Stored items
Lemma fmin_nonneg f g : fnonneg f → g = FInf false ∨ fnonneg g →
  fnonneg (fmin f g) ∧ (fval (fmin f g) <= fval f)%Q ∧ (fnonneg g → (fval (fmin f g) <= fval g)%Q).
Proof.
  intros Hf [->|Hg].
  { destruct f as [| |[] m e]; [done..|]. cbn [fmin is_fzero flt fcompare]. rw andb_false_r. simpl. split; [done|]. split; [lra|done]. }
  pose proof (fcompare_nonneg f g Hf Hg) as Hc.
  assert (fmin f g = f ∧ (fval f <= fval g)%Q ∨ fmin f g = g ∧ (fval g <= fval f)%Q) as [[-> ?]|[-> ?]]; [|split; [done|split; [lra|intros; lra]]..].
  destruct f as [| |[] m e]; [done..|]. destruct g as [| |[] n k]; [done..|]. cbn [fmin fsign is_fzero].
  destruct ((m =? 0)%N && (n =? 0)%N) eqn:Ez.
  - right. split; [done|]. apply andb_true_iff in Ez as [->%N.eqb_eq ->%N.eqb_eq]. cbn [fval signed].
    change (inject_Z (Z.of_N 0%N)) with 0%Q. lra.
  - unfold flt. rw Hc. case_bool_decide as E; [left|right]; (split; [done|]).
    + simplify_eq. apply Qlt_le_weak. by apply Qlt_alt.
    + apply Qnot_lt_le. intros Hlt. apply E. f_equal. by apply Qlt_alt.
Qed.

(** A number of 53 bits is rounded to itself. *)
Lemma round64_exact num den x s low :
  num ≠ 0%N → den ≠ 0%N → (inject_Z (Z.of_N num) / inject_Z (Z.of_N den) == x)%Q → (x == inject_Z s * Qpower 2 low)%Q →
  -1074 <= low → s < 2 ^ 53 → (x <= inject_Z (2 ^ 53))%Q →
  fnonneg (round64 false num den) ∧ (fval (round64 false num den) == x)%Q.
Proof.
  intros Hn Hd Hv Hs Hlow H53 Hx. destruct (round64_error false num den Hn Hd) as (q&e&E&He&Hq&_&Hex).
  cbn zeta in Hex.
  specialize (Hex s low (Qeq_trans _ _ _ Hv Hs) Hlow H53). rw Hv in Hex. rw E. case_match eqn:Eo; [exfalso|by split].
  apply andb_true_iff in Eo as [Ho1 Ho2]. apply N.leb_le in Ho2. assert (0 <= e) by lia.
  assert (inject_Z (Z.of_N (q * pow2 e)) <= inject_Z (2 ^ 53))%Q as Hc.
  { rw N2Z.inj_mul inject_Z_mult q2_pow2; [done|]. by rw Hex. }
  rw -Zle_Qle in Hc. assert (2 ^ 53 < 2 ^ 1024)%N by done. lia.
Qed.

---

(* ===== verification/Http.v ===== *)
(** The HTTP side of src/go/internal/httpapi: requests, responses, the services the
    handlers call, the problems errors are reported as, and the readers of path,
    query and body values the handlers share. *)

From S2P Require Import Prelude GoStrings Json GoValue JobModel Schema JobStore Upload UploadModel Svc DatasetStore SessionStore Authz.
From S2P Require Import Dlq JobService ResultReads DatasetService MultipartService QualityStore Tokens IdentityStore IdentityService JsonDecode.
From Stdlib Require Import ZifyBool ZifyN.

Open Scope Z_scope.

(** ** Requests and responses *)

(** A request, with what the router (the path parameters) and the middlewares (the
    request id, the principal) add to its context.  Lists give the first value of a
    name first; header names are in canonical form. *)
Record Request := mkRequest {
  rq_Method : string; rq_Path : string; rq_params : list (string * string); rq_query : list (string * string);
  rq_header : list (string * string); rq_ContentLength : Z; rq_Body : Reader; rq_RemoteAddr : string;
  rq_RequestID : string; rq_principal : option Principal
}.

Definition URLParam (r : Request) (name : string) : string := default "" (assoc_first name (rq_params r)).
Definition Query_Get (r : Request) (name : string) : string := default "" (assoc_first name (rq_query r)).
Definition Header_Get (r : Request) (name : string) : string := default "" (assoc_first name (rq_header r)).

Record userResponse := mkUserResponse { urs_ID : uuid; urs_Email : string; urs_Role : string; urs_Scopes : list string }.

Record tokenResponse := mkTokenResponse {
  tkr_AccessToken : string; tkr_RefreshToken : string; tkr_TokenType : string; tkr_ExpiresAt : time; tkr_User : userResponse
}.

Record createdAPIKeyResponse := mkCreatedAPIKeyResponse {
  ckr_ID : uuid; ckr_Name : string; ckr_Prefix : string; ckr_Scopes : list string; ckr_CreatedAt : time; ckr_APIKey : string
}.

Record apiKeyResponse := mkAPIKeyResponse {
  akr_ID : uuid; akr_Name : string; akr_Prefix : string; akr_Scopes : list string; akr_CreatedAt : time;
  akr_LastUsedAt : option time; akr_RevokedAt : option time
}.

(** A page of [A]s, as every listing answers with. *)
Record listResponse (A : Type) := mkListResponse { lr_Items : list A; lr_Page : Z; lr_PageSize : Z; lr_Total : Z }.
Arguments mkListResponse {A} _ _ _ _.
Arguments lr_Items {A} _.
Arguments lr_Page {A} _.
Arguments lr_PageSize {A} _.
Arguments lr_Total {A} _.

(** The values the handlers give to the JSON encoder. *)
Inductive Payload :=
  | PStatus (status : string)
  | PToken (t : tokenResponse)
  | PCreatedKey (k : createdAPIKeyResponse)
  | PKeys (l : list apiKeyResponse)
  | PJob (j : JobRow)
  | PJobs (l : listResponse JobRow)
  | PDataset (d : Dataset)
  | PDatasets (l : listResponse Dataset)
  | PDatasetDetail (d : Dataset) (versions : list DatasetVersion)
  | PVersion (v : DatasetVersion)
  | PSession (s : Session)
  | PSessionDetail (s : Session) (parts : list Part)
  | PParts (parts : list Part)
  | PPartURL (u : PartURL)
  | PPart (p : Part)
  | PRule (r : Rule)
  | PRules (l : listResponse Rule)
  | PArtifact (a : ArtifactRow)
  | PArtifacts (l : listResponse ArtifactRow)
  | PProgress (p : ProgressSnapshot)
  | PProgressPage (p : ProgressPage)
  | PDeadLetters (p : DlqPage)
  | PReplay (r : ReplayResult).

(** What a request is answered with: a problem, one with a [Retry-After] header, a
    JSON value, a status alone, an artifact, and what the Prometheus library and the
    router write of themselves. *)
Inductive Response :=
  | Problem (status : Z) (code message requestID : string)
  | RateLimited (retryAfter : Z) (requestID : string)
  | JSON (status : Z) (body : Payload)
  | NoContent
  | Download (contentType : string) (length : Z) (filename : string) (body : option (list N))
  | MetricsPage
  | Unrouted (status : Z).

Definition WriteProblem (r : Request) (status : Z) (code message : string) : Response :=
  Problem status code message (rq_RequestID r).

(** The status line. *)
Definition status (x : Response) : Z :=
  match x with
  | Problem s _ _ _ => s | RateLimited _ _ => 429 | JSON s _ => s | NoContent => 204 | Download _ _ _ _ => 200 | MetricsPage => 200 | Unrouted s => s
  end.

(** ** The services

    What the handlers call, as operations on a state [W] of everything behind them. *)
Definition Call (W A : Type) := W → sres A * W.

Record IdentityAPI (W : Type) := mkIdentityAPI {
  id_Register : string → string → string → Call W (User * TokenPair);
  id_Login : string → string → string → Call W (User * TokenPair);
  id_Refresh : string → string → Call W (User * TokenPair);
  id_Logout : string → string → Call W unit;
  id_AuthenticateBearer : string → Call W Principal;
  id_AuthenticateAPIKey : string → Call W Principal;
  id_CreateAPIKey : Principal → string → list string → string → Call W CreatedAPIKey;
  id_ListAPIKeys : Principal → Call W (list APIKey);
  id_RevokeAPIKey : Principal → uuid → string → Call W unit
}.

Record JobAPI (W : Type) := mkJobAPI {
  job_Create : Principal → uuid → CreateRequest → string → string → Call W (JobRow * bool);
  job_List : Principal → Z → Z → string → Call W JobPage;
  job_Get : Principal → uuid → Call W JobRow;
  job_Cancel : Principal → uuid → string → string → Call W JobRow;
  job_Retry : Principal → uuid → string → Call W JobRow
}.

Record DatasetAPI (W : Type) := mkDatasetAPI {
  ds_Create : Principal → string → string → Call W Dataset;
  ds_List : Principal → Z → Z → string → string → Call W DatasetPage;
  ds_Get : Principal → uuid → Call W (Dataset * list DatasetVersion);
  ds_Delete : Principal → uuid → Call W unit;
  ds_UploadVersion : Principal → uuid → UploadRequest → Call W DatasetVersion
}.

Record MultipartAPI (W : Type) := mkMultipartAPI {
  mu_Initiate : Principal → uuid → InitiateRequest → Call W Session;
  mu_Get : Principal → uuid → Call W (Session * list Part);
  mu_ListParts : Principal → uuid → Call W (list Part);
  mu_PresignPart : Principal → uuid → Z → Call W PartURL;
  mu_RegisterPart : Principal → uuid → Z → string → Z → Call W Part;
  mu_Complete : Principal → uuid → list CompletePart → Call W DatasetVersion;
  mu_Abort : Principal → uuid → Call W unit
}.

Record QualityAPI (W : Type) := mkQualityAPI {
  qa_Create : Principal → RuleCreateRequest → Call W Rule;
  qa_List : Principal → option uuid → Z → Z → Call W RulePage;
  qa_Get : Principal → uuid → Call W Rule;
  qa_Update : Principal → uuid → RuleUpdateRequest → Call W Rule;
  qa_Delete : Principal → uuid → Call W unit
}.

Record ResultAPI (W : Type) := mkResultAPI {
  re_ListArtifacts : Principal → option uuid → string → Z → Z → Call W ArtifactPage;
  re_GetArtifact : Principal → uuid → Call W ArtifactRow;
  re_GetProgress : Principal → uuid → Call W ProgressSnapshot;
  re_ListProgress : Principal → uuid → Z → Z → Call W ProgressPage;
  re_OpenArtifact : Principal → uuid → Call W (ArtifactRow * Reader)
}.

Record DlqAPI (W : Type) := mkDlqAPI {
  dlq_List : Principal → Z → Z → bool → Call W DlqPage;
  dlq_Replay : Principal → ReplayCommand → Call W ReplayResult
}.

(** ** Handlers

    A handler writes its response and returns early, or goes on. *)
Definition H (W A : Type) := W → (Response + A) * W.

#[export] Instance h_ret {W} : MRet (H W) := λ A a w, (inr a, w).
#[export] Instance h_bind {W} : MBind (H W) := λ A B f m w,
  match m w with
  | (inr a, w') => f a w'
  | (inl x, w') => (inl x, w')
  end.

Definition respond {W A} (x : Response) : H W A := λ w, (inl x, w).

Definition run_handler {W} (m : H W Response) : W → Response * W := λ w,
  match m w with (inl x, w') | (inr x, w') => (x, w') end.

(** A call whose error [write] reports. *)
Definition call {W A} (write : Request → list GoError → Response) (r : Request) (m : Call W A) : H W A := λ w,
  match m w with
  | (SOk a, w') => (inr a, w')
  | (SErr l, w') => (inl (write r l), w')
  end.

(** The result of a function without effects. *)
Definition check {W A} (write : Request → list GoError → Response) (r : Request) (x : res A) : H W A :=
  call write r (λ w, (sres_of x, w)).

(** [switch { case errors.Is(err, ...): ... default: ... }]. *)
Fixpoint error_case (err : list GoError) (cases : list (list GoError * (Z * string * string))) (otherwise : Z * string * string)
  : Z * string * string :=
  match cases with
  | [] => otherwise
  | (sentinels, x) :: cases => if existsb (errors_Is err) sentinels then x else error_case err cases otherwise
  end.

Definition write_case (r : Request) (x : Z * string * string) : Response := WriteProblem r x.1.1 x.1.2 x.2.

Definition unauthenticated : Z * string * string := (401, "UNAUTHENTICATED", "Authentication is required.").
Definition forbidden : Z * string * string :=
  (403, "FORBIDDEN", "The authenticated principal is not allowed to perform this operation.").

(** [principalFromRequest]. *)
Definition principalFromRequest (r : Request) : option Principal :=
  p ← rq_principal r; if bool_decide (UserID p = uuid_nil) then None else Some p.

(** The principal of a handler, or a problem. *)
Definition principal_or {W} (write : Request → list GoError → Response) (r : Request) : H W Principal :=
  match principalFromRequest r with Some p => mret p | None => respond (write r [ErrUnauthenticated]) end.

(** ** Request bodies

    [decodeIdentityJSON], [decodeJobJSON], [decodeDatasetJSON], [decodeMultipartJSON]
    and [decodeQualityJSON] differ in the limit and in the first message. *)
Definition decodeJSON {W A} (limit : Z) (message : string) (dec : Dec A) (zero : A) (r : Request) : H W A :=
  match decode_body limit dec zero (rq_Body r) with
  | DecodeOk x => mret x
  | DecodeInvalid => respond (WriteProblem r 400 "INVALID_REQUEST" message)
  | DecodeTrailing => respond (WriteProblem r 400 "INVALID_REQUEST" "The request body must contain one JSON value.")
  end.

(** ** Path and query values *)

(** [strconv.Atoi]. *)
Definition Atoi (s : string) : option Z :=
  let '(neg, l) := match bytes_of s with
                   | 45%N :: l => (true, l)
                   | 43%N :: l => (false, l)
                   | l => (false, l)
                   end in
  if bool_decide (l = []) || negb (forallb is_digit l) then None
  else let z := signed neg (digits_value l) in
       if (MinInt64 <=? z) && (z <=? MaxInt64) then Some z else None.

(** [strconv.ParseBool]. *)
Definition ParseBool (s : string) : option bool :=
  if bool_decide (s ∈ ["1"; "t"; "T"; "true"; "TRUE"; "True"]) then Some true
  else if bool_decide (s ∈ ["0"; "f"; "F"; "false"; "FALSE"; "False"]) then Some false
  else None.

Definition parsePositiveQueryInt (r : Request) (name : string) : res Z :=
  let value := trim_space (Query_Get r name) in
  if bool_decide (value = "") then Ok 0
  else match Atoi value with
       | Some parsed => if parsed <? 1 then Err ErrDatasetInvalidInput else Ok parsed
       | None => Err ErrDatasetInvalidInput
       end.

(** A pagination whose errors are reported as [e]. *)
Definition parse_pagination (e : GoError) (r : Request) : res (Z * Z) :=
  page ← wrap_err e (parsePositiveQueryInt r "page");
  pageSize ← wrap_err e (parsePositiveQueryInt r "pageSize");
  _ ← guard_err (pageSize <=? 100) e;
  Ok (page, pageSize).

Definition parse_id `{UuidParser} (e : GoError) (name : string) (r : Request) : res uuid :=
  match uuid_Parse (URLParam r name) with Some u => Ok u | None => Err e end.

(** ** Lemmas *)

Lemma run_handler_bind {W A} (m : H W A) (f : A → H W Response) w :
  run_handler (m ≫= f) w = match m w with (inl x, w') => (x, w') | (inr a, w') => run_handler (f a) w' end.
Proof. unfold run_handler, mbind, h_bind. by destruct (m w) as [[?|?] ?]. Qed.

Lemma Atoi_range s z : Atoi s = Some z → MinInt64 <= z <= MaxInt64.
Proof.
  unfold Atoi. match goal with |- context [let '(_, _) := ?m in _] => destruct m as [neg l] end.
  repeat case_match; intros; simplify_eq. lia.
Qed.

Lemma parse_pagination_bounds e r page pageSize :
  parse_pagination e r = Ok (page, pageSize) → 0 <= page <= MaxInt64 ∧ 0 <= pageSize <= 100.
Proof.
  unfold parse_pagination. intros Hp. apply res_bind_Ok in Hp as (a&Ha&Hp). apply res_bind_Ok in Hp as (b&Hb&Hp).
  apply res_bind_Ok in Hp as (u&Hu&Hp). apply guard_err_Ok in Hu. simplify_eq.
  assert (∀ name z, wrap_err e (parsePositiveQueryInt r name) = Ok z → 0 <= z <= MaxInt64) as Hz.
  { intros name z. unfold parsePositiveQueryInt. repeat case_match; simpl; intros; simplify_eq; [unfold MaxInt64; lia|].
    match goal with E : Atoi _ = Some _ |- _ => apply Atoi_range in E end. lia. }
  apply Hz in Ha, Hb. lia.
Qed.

▶ PROBLEM DETAILS:
Copy out, word for word, the part of the entries above that begins at the line with "(k : createdAPIKeyResponse)" and ends at the line with "(versions : list DatasetVersion)", including both.

▶ RESPONSE BELOW:
  | PCreatedKey (k : createdAPIKeyResponse)
  | PKeys (l : list apiKeyResponse)
  | PJob (j : JobRow)
  | PJobs (l : listResponse JobRow)
  | PDataset (d : Dataset)
  | PDatasets (l : listResponse Dataset)
  | PDatasetDetail (d : Dataset) (versions : list DatasetVersion)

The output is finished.